Starting at the top of the data and ending with the line that holds "split; [reflexivity|]. split;", transcribe each line exactly; include both ends.

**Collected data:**
>>>>>

(** ** Every class *)

Lemma split_lines_last (text : str) :
  exists x,
    0 < len (split_lines text)
    /\ split_lines text !! Z.to_nat (len (split_lines text) - 1) = Some x
    /\ py_getitem (split_lines text) (len (split_lines text) - 1) = Ok x.
Proof.
  pose proof (split_lines_nonempty text) as Hne.
  assert (0 < len (split_lines text)).
  { unfold len. destruct (split_lines text); [congruence|simpl; lia]. }
  destruct (py_getitem_in_range (split_lines text)
              (len (split_lines text) - 1)) as (x & Hx & E); [lia|].
  eauto.
Qed.

Lemma reset_Widget_ok (self self0 : Widget) :
  reset self = Ok self0 -> Widget_ok self0.
Proof.
  destruct self as [n l hf x y w h o ts v]. unfold reset, Widget_ok.
  cbn [variant]. destruct v as [t|d rh|t v c sc|t v|os v sel sc|t v li c sl sc rh].
  - intros [= <-]. exact I.
  - intros [= <-]. exact I.
  - intros [= <-]. cbn. exists t. split; [reflexivity|].
    pose proof (len_nonneg t). lia.
  - intros [= <-]. cbn. eauto.
  - unfold RadioButtons_reset. intros H.
    destruct os as [|op os]; [discriminate|].
    injection H as <-. cbn. split; [unfold len; simpl; lia|]. eauto.
  - unfold TextBox_reset. intros H.
    destruct (split_lines_last t) as (x0 & Hl & Hx & E).
    rewrite E in H. cbn [bind] in H. injection H as <-. cbn.
    exists (split_lines t), x0. pose proof (len_nonneg x0).
    split; [reflexivity|]. split; [lia|]. split; [assumption|lia].
Qed.

Lemma process_event_Widget_ok (Screen : ScreenT) (self : Widget)
    (event : Event) :
  Widget_ok self ->
  exists self' back,
    process_event Screen self event = Ok (self', back) /\ Widget_ok self'.
Proof.
  destruct self as [n l hf x y w h o ts v]. unfold Widget_ok.
  cbn [variant].
  destruct v as [t|d rh|t v c sc|t v|os v sel sc|t v li c sl sc rh];
    intros Hok.
  - do 2 eexists. split; [reflexivity|exact I].
  - do 2 eexists. split; [reflexivity|exact I].
  - destruct (Text_step_ok Screen (mkWidget n l hf x y w h o ts (Label []))
                t v c sc event Hok) as (v' & c' & back & E & Hok').
    do 2 eexists. split; [exact E|exact Hok'].
  - unfold process_event. cbn [variant]. unfold CheckBox_process_event.
    destruct event as [k|tag]; [|eauto].
    destruct ((k =? 32) || (k =? 10) || (k =? 13)); [|eauto].
    do 2 eexists. split; [reflexivity|]. cbn. eauto.
  - destruct (RadioButtons_step_ok Screen
                (mkWidget n l hf x y w h o ts (Label [])) os v sel sc event
                Hok) as (v' & s' & back & E & Hok').
    do 2 eexists. split; [exact E|exact Hok'].
  - destruct (TextBox_step_ok Screen
                (mkWidget n l hf x y w h o ts (Label [])) t v li c sl sc rh
                event Hok) as (v' & l' & c' & back & E & Hok').
    do 2 eexists. split; [exact E|exact Hok'].
Qed.

Lemma process_events_Widget_ok (Screen : ScreenT) (events : list Event) :
  forall self,
  Widget_ok self ->
  exists self', process_events Screen self events = Ok self'
                /\ Widget_ok self'.
Proof.
  induction events as [|e events IH]; intros self Hok.
  - exists self. auto.
  - destruct (process_event_Widget_ok Screen self e Hok)
      as (self1 & back & E & Hok1).
    cbn [process_events]. rewrite E. cbn [bind]. now apply IH.
Qed.

Lemma update_Widget_ok (self : Widget) (frame_no : Z) :
  Widget_ok self ->
  exists self', update self frame_no = Ok self' /\ Widget_ok self'.
Proof.
  destruct self as [n l hf x y w h o ts v]. unfold Widget_ok, update.
  cbn [variant].
  destruct v as [t|d rh|t v c sc|t v|os v sel sc|t v li c sl sc rh];
    intros Hok; try (eexists; split; [reflexivity|exact Hok]).
  - destruct Hok as (s & -> & Hc). unfold Text_update.
    cbn [expect bind _has_focus].
    assert (E : exists r,
               (if hf then
                  if c <? len s
                  then let* ch := py_getitem s c in Ok [ch]
                  else Ok [" "%char]
                else Ok []) = Ok r).
    { destruct hf; [|eauto]. destruct (Z.ltb_spec c (len s)); [|eauto].
      destruct (py_getitem_in_range s c) as (ch & _ & ->); [lia|].
      cbn [bind]. eauto. }
    destruct E as (r & ->). cbn [bind]. eexists. split; [reflexivity|].
    cbn. exists s. auto.
  - destruct Hok as (ls & cur & -> & Hl & Hcur & Hc). unfold TextBox_update.
    cbn [expect bind _has_focus].
    assert (E : exists r,
               (if hf then
                  if frame_no mod 10 <? 5 then Ok [" "%char]
                  else
                    let* cur := py_getitem ls li in
                    if c <? len cur
                    then let* ch := py_getitem cur c in Ok [ch]
                    else Ok [" "%char]
                else Ok []) = Ok r).
    { destruct hf; [|eauto]. destruct (frame_no mod 10 <? 5); [eauto|].
      rewrite (py_getitem_ok ls li cur) by assumption. cbn [bind].
      destruct (Z.ltb_spec c (len cur)); [|eauto].
      destruct (py_getitem_in_range cur c) as (ch & _ & ->); [lia|].
      cbn [bind]. eauto. }
    destruct E as (r & ->). cbn [bind]. eexists. split; [reflexivity|].
    cbn. exists ls, cur. auto.
Qed.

<<<<<

**Answer to the problem:**
(** ** Every class *)

Lemma split_lines_last (text : str) :
  exists x,
    0 < len (split_lines text)
    /\ split_lines text !! Z.to_nat (len (split_lines text) - 1) = Some x
    /\ py_getitem (split_lines text) (len (split_lines text) - 1) = Ok x.
Proof.
  pose proof (split_lines_nonempty text) as Hne.
  assert (0 < len (split_lines text)).
  { unfold len. destruct (split_lines text); [congruence|simpl; lia]. }
  destruct (py_getitem_in_range (split_lines text)
              (len (split_lines text) - 1)) as (x & Hx & E); [lia|].
  eauto.
Qed.

Lemma reset_Widget_ok (self self0 : Widget) :
  reset self = Ok self0 -> Widget_ok self0.
Proof.
  destruct self as [n l hf x y w h o ts v]. unfold reset, Widget_ok.
  cbn [variant]. destruct v as [t|d rh|t v c sc|t v|os v sel sc|t v li c sl sc rh].
  - intros [= <-]. exact I.
  - intros [= <-]. exact I.
  - intros [= <-]. cbn. exists t. split; [reflexivity|].
    pose proof (len_nonneg t). lia.
  - intros [= <-]. cbn. eauto.
  - unfold RadioButtons_reset. intros H.
    destruct os as [|op os]; [discriminate|].
    injection H as <-. cbn. split; [unfold len; simpl; lia|]. eauto.
  - unfold TextBox_reset. intros H.
    destruct (split_lines_last t) as (x0 & Hl & Hx & E).
    rewrite E in H. cbn [bind] in H. injection H as <-. cbn.
    exists (split_lines t), x0. pose proof (len_nonneg x0).
    split; [reflexivity|]. split; [lia|]. split; [assumption|lia].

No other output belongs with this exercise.